Exercise materials
━━━━━━
(** A code is good for five minutes and no longer.  From five minutes
    after a send that went through, every candidate, the code sent included,
    is refused with [ErrCodeInvalid]; the refusal takes two reads and writes
    nothing, so it does not count as a failed attempt. *)
Theorem sent_code_expires (cfg : sms.Config) (t p code : string) (w : World) (d : Z) :
  let c := New cfg NewCacheRepository in
  let late := elapse d (snd (Send c t p w)) in
  redis_up w ->
  fst (Send c t p w) = None ->
  codeTTL <= d ->
  Verify c t p code late =
    (Some sms.ErrCodeInvalid,
     emit (EvRedis [GET (codeKey t p)] true)
       (emit (EvRedis [GET (verifyFailKey t p)] true) late)).
Proof.
  intros c late Hr Hnil Hd.
  destruct (Send_keyspace cfg t p w Hr Hnil)
    as (tpl & mc & dc & _ & _ & _ & _ & _ & _ & Hcode & Hfail & _ & _ & Hclock & Hdown).
  fold c in Hcode, Hfail, Hclock, Hdown.
  apply Verify_nothing_stored.
  - intros k. unfold late. cbn [redis_down elapse]. rewrite Hdown. apply Hr.
  - unfold peek, late. cbn [rdb elapse]. by rewrite Hfail.
  - unfold peek, late. cbn [rdb clock elapse]. rewrite Hcode, Hclock.
    unfold live. cbn [e_deadline].
    by destruct (Z.ltb_spec (clock w + d) (clock w + codeTTL)); [lia|].
Qed.
End code_expiry.

Module code_expiry_examples.
Import redis smsrepo volcengine scenario.

Lemma sent_code_expires_witness :
  Verify client "login" phone "482913" (elapse codeTTL sent) =
    (Some sms.ErrCodeInvalid,
     emit (EvRedis [GET (codeKey "login" phone)] true)
       (emit (EvRedis [GET (verifyFailKey "login" phone)] true) (elapse codeTTL sent))).
Proof.
  apply (code_expiry.sent_code_expires smsConfig "login" phone "482913" world0 codeTTL).
  - intros n. reflexivity.
  - vm_compute. reflexivity.
  - vm_compute. discriminate.
Defined.
End code_expiry_examples.

Module send_limits.
Import redis smsrepo volcengine smsrepo_facts verify_facts lockout_facts send_facts
       send_run send_counters send_after.

(** What the limit check answers, read off the two counters. *)
Lemma checkSendLimit_by_counts cfg t p w mc dc :
  redis_up w ->
  counter_reads w (minuteKey t p) mc -> counter_reads w (dayKey t p) dc ->
  checkSendLimit (New cfg NewCacheRepository) t p w =
    (if maxPerMin <=? mc then Some sms.ErrSendTooFrequent
     else if maxPerDay <=? dc then Some sms.ErrDailyLimitExceeded
     else None,
     emit (EvRedis [GET (dayKey t p)] true) (emit (EvRedis [GET (minuteKey t p)] true) w)).
Proof.
  intros Hr Hmc Hdc. unfold checkSendLimit, bind.
  cbn [New repo sms.GetSendCount NewCacheRepository].
  rewrite (GetSendCount_run t p w Hr). unfold counter_reads in *.
  destruct (peek (clock w) (rdb w) (minuteKey t p)) as [em|];
    destruct (peek (clock w) (rdb w) (dayKey t p)) as [ed|];
    rewrite ?Hmc, ?Hdc; subst; cbn; reflexivity.
Qed.

(** A refused send changes nothing in the keyspace and sends nothing. *)
Lemma Send_refused cfg t p w tpl e :
  sms.Templates cfg !! t = Some tpl ->
  checkSendLimit (New cfg NewCacheRepository) t p w =
    (Some e, emit (EvRedis [GET (dayKey t p)] true)
               (emit (EvRedis [GET (minuteKey t p)] true) w)) ->
  Send (New cfg NewCacheRepository) t p w =
    (Some e, emit (EvRedis [GET (dayKey t p)] true)
               (emit (EvRedis [GET (minuteKey t p)] true) w)).
Proof.
  intros Htpl Hchk. unfold Send. cbn [New config]. rewrite Htpl. unfold bind.
  change (checkSendLimit {| config := cfg; repo := NewCacheRepository |} t p w)
    with (checkSendLimit (New cfg NewCacheRepository) t p w).
  by rewrite Hchk.
Qed.

Lemma counter_reads_entry w key n deadline :
  rdb w !! key = Some (Entry (strconv.Itoa n) (Some deadline)) ->
  clock w < deadline ->
  strconv.MinInt64 <= n <= strconv.MaxInt64 ->
  counter_reads w key n.
Proof.
  intros He Hlive Hrange. unfold counter_reads.
  erewrite peek_live; [|exact He|].
  - cbn [e_val]. by apply strconv_facts.Atoi_Itoa.
  - unfold live. cbn [e_deadline]. by apply Z.ltb_lt.
Qed.

Lemma counter_reads_expired w key e deadline :
  rdb w !! key = Some e -> e_deadline e = Some deadline -> deadline <= clock w ->
  counter_reads w key 0.
Proof.
  intros He Hd Hle. unfold counter_reads, peek. rewrite He. unfold live. rewrite Hd.
  by destruct (Z.ltb_spec (clock w) deadline); [lia|].
Qed.

Lemma counter_reads_range w key n :
  counter_reads w key n -> strconv.MinInt64 <= n <= strconv.MaxInt64.
Proof.
  unfold counter_reads. destruct (peek _ _ _); [apply Atoi_range|].
  intros ->. unfold strconv.MinInt64, strconv.MaxInt64. lia.
Qed.
End send_limits.

Module minute_limit.
Import redis smsrepo volcengine smsrepo_facts verify_facts lockout_facts send_facts
       send_run send_counters send_after send_limits.

(** One send a minute.  After a send that went through at a moment when
    the minute counter held no live entry, a further send for the same
    purpose and phone within the next sixty seconds is refused with
    [ErrSendTooFrequent] after the two counter reads: no code is drawn or
    stored, the gateway is not called, and the code sent before stays as it
    was. *)
Theorem second_send_within_a_minute_is_refused
    (cfg : sms.Config) (t p : string) (w : World) (d : Z) :
  let c := New cfg NewCacheRepository in
  let again := elapse d (snd (Send c t p w)) in
  redis_up w ->
  fst (Send c t p w) = None ->
  peek (clock w) (rdb w) (minuteKey t p) = None ->
  0 <= d < time.Minute ->
  Send c t p again =
    (Some sms.ErrSendTooFrequent,
     emit (EvRedis [GET (dayKey t p)] true)
       (emit (EvRedis [GET (minuteKey t p)] true) again)).
Proof.
  intros c again Hr Hnil Hmin Hd.
  destruct (Send_keyspace cfg t p w Hr Hnil)
    as (tpl & mc & dc & Htpl & Hmc & Hdc & _ & Hdlt & _ & _ & _ & Hmk & Hdk & Hclock & Hdown).
  fold c in Hmk, Hdk, Hclock, Hdown.
  unfold counter_reads in Hmc. rewrite Hmin in Hmc. subst mc.
  pose proof (counter_reads_range _ _ _ Hdc) as Hdr.
  assert (Hup : redis_up again).
  { intros k. unfold again. cbn [redis_down elapse]. rewrite Hdown. apply Hr. }
  apply (Send_refused cfg t p again tpl); [done|].
  rewrite (checkSendLimit_by_counts cfg t p again 1 (dc + 1) Hup).
  - reflexivity.
  - apply (counter_reads_entry again _ 1 (clock w + time.Minute)).
    + exact Hmk.
    + unfold again. cbn [clock elapse]. lia.
    + unfold strconv.MinInt64, strconv.MaxInt64. lia.
  - apply (counter_reads_entry again _ (dc + 1) (clock w + 24 * time.Hour)).
    + exact Hdk.
    + unfold again. cbn [clock elapse]. unfold time.Minute, time.Hour, time.Minute in *. lia.
    + unfold maxPerDay, strconv.MinInt64, strconv.MaxInt64 in *. lia.
Qed.
End minute_limit.

Module minute_limit_examples.
Import redis smsrepo volcengine scenario.

Lemma second_send_within_a_minute_is_refused_witness :
  Send client "login" phone (elapse (30 * time.Second) sent) =
    (Some sms.ErrSendTooFrequent,
     emit (EvRedis [GET (dayKey "login" phone)] true)
       (emit (EvRedis [GET (minuteKey "login" phone)] true)
          (elapse (30 * time.Second) sent))).
Proof.
  apply (minute_limit.second_send_within_a_minute_is_refused
           smsConfig "login" phone world0 (30 * time.Second)).
  - intros n. reflexivity.
  - vm_compute. reflexivity.
  - vm_compute. reflexivity.
  - vm_compute. split; [discriminate|reflexivity].
Defined.
End minute_limit_examples.

Module day_limit_facts.
Import redis smsrepo volcengine smsrepo_facts verify_facts lockout_facts send_facts
       send_run send_counters send_after send_limits.

Section WithRedisRepository.
Variable cfg : sms.Config.
Let c : Client := New cfg NewCacheRepository.

Lemma send_step t p w k d :
  0 <= k ->
  redis_up w ->
  0 <= d < 24 * time.Hour ->
  (k = 0 /\ rdb w !! dayKey t p = None) \/ counted k t p w ->
  fst (Send c t p (elapse d w)) = None ->
  counted (k + 1) t p (snd (Send c t p (elapse d w))) /\
  redis_down (snd (Send c t p (elapse d w))) = redis_down w /\
  exists tpl, sms.Templates cfg !! t = Some tpl.
Proof.
  intros Hk Hr Hd Hinv Hnil. subst c.
  assert (Hr' : redis_up (elapse d w)) by exact Hr.
  destruct (Send_keyspace cfg t p (elapse d w) Hr' Hnil)
    as (tpl & mc & dc & Htpl & Hmc & Hdc & Hmlt & Hdlt & _ & _ & _ & Hmk & Hdk & Hclock & Hdown).
  pose proof (counter_reads_range _ _ _ Hmc) as Hmr.
  split; [|split; [exact Hdown|by exists tpl]].
  assert (Hge : k <= dc).
  { destruct Hinv as [[-> Hnone]|[(n & Hn & He) _]].
    - unfold counter_reads, peek in Hdc. cbn [rdb elapse] in Hdc. rewrite Hnone in Hdc. lia.
    - unfold counter_reads, peek in Hdc. cbn [rdb clock elapse] in Hdc. rewrite He in Hdc.
      unfold live in Hdc. cbn [e_deadline e_val] in Hdc.
      assert (Hl : (clock w + d <? clock w + 24 * time.Hour) = true) by (apply Z.ltb_lt; lia).
      rewrite Hl in Hdc. cbn [e_val] in Hdc.
      rewrite strconv_facts.Atoi_Itoa in Hdc
        by (unfold maxPerDay, strconv.MinInt64, strconv.MaxInt64 in *; lia).
      injection Hdc as <-. lia. }
  split.
  - exists (dc + 1). split; [lia|]. by rewrite Hdk, Hclock.
  - exists (mc + 1). split; [lia|]. by rewrite Hmk, Hclock.
Qed.

Lemma sends_run t p delays :
  forall w k,
    0 <= k ->
    redis_up w ->
    Forall (fun d => 0 <= d < 24 * time.Hour) delays ->
    (k = 0 /\ rdb w !! dayKey t p = None) \/ counted k t p w ->
    Forall (fun r => r = None) (fst (send_each c t p delays w)) ->
    delays <> [] ->
    counted (k + Z.of_nat (length delays)) t p (snd (send_each c t p delays w)) /\
    redis_down (snd (send_each c t p delays w)) = redis_down w /\
    exists tpl, sms.Templates cfg !! t = Some tpl.
Proof.
  induction delays as [|d rest IH]; intros w k Hk Hr Hall Hinv Hres Hne; [done|].
  inversion Hall as [|? ? Hd Hrest]; subst.
  cbn [send_each] in *.
  pose proof (send_step t p w k d Hk Hr Hd Hinv) as Hstep.
  destruct (Send c t p (elapse d w)) as [r w1]. cbn [fst snd] in Hstep.
  destruct (send_each c t p rest w1) as [rs w2] eqn:Hrun. cbn [fst snd] in *.
  inversion Hres as [|? ? Hr1 Hrs]; subst.
  destruct (Hstep eq_refl) as (Hcnt & Hdown & Htpl).
  destruct rest as [|d2 rest'].
  - cbn in Hrun. injection Hrun as <- <-. cbn [length]. split; [|done].
    by replace (k + Z.of_nat 1) with (k + 1) by lia.
  - destruct (IH w1 (k + 1)) as (Hcnt2 & Hdown2 & _); try done.
    + lia.
    + intros n. rewrite Hdown. apply Hr.
    + by right.
    + by rewrite Hrun.
    + rewrite Hrun in Hcnt2, Hdown2. cbn [snd] in *.
      split; [|split; [congruence|done]].
      replace (k + Z.of_nat (length (d :: d2 :: rest')))
        with (k + 1 + Z.of_nat (length (d2 :: rest'))) by (cbn [length]; lia).
      exact Hcnt2.
Qed.
End WithRedisRepository.
End day_limit_facts.

Module day_limit.
Import redis smsrepo volcengine smsrepo_facts verify_facts lockout_facts send_facts
       send_run send_counters send_after send_limits day_limit_facts.

(** Six sends a day, counted in a window that slides.  Starting with no
    day counter, after six sends that all went through, each less than 24
    hours after the one before, every further send within 24 hours of the
    sixth is refused, with [ErrSendTooFrequent] or [ErrDailyLimitExceeded],
    and from one minute after the sixth on with [ErrDailyLimitExceeded];
    the refusal makes the two counter reads and nothing else. *)
Theorem seventh_send_is_refused
    (cfg : sms.Config) (t p : string) (delays : list Z) (w : World) (d : Z) :
  let c := New cfg NewCacheRepository in
  let w6 := snd (send_each c t p delays w) in
  let reads w' :=
    emit (EvRedis [GET (dayKey t p)] true) (emit (EvRedis [GET (minuteKey t p)] true) w') in
  redis_up w ->
  rdb w !! dayKey t p = None ->
  length delays = 6%nat ->
  Forall (fun d => 0 <= d < 24 * time.Hour) delays ->
  Forall (fun r => r = None) (fst (send_each c t p delays w)) ->
  0 <= d < 24 * time.Hour ->
  (Send c t p (elapse d w6) = (Some sms.ErrSendTooFrequent, reads (elapse d w6)) \/
   Send c t p (elapse d w6) = (Some sms.ErrDailyLimitExceeded, reads (elapse d w6))) /\
  (time.Minute <= d ->
   Send c t p (elapse d w6) = (Some sms.ErrDailyLimitExceeded, reads (elapse d w6))).
Proof.
  intros c w6 reads Hr Hfresh Hlen Hall Hres Hd.
  destruct (sends_run cfg t p delays w 0) as (Hcnt & Hdown & tpl & Htpl); try done.
  { by left. }
  { intros ->. discriminate. }
  fold c w6 in Hcnt, Hdown. rewrite Hlen in Hcnt.
  destruct Hcnt as [(n & Hn & Hdk) (m & Hm & Hmk)].
  assert (n = 6) as -> by (unfold maxPerDay in Hn; lia).
  assert (Hup : redis_up (elapse d w6)).
  { intros k. cbn [redis_down elapse]. rewrite Hdown. apply Hr. }
  assert (Hday : counter_reads (elapse d w6) (dayKey t p) 6).
  { apply (counter_reads_entry _ _ 6 (clock w6 + 24 * time.Hour)).
    - exact Hdk.
    - cbn [clock elapse]. lia.
    - unfold strconv.MinInt64, strconv.MaxInt64. lia. }
  assert (Hlate : time.Minute <= d ->
                  Send c t p (elapse d w6) =
                    (Some sms.ErrDailyLimitExceeded, reads (elapse d w6))).
  { intros Hmin. apply (Send_refused cfg t p _ tpl _ Htpl).
    rewrite (checkSendLimit_by_counts cfg t p _ 0 6 Hup); [reflexivity| |exact Hday].
    apply (counter_reads_expired (elapse d w6) _ _ (clock w6 + time.Minute) Hmk); [done|].
    cbn [clock elapse]. lia. }
  split; [|exact Hlate].
  destruct (Z.lt_ge_cases d time.Minute) as [Hlt|Hge]; [|right; by apply Hlate].
  assert (Hminute : counter_reads (elapse d w6) (minuteKey t p) m).
  { apply (counter_reads_entry _ _ m (clock w6 + time.Minute)).
    - exact Hmk.
    - cbn [clock elapse]. lia.
    - unfold maxPerMin, strconv.MinInt64, strconv.MaxInt64 in *. lia. }
  pose proof (checkSendLimit_by_counts cfg t p _ m 6 Hup Hminute Hday) as Hchk.
  destruct (Z.leb_spec maxPerMin m).
  - left. by apply (Send_refused cfg t p _ tpl _ Htpl).
  - right. by apply (Send_refused cfg t p _ tpl _ Htpl).
Qed.
End day_limit.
━━━━━━
Exercise aim
Review the material and copy each line in which the word "Hday" appears.

Exercise answer
  assert (Hday : counter_reads (elapse d w6) (dayKey t p) 6).
    rewrite (checkSendLimit_by_counts cfg t p _ 0 6 Hup); [reflexivity| |exact Hday].
  pose proof (checkSendLimit_by_counts cfg t p _ m 6 Hup Hminute Hday) as Hchk.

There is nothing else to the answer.